> The task
Would you print the material exactly, starting at its first line and ending at the line holding "rewrite Hb."?
Top of Data for processing
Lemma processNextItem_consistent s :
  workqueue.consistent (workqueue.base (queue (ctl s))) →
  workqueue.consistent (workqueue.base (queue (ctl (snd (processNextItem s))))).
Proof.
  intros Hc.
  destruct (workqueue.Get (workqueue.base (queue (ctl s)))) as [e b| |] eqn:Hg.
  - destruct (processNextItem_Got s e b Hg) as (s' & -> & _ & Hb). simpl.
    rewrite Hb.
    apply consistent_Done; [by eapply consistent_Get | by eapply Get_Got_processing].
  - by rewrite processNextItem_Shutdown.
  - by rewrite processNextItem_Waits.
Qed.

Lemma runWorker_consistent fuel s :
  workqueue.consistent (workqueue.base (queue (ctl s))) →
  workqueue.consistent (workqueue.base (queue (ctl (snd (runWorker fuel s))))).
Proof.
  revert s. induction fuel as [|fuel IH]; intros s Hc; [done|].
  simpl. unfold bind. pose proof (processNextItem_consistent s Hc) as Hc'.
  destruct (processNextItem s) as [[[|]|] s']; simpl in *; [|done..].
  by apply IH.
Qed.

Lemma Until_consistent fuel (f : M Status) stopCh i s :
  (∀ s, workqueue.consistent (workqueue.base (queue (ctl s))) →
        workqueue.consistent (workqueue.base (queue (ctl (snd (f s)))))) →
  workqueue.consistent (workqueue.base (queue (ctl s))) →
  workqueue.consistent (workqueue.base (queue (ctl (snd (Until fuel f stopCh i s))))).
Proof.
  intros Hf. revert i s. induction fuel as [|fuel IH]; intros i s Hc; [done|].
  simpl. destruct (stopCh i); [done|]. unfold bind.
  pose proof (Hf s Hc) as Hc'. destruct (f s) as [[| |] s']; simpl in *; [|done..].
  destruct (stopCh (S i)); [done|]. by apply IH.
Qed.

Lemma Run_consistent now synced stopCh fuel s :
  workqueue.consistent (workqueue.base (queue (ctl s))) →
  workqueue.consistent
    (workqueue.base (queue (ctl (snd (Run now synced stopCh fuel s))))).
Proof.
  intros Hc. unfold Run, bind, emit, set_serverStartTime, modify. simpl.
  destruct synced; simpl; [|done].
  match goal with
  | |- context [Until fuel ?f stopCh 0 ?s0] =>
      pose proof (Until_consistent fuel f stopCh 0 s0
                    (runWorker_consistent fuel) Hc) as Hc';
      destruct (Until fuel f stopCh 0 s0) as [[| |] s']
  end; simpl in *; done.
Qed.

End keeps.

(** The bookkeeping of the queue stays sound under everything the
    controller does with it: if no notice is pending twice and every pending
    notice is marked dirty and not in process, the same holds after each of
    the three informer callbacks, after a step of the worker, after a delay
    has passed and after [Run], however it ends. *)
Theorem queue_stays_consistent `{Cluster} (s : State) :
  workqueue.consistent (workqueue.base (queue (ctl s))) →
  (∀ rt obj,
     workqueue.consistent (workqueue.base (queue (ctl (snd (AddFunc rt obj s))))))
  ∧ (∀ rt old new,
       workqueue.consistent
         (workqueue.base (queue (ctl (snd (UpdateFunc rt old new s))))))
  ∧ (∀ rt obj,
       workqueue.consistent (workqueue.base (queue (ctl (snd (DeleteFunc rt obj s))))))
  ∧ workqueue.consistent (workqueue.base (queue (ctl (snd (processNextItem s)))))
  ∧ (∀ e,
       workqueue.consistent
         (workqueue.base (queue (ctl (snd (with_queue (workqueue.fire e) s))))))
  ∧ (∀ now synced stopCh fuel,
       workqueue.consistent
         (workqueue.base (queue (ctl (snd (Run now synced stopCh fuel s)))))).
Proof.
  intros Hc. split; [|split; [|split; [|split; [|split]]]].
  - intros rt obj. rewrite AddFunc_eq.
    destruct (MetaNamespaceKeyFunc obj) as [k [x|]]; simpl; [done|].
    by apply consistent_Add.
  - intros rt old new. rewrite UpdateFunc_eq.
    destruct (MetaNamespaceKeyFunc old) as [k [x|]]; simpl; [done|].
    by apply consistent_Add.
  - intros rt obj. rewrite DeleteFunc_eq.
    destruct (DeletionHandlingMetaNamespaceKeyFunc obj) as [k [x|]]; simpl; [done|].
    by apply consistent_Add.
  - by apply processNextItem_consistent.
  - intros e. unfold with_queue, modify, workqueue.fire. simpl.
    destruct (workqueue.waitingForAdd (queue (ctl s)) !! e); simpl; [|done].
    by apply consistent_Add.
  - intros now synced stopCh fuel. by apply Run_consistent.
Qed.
Bottom of Data for processing
> Answer space
Lemma processNextItem_consistent s :
  workqueue.consistent (workqueue.base (queue (ctl s))) →
  workqueue.consistent (workqueue.base (queue (ctl (snd (processNextItem s))))).
Proof.
  intros Hc.
  destruct (workqueue.Get (workqueue.base (queue (ctl s)))) as [e b| |] eqn:Hg.
  - destruct (processNextItem_Got s e b Hg) as (s' & -> & _ & Hb). simpl.
    rewrite Hb.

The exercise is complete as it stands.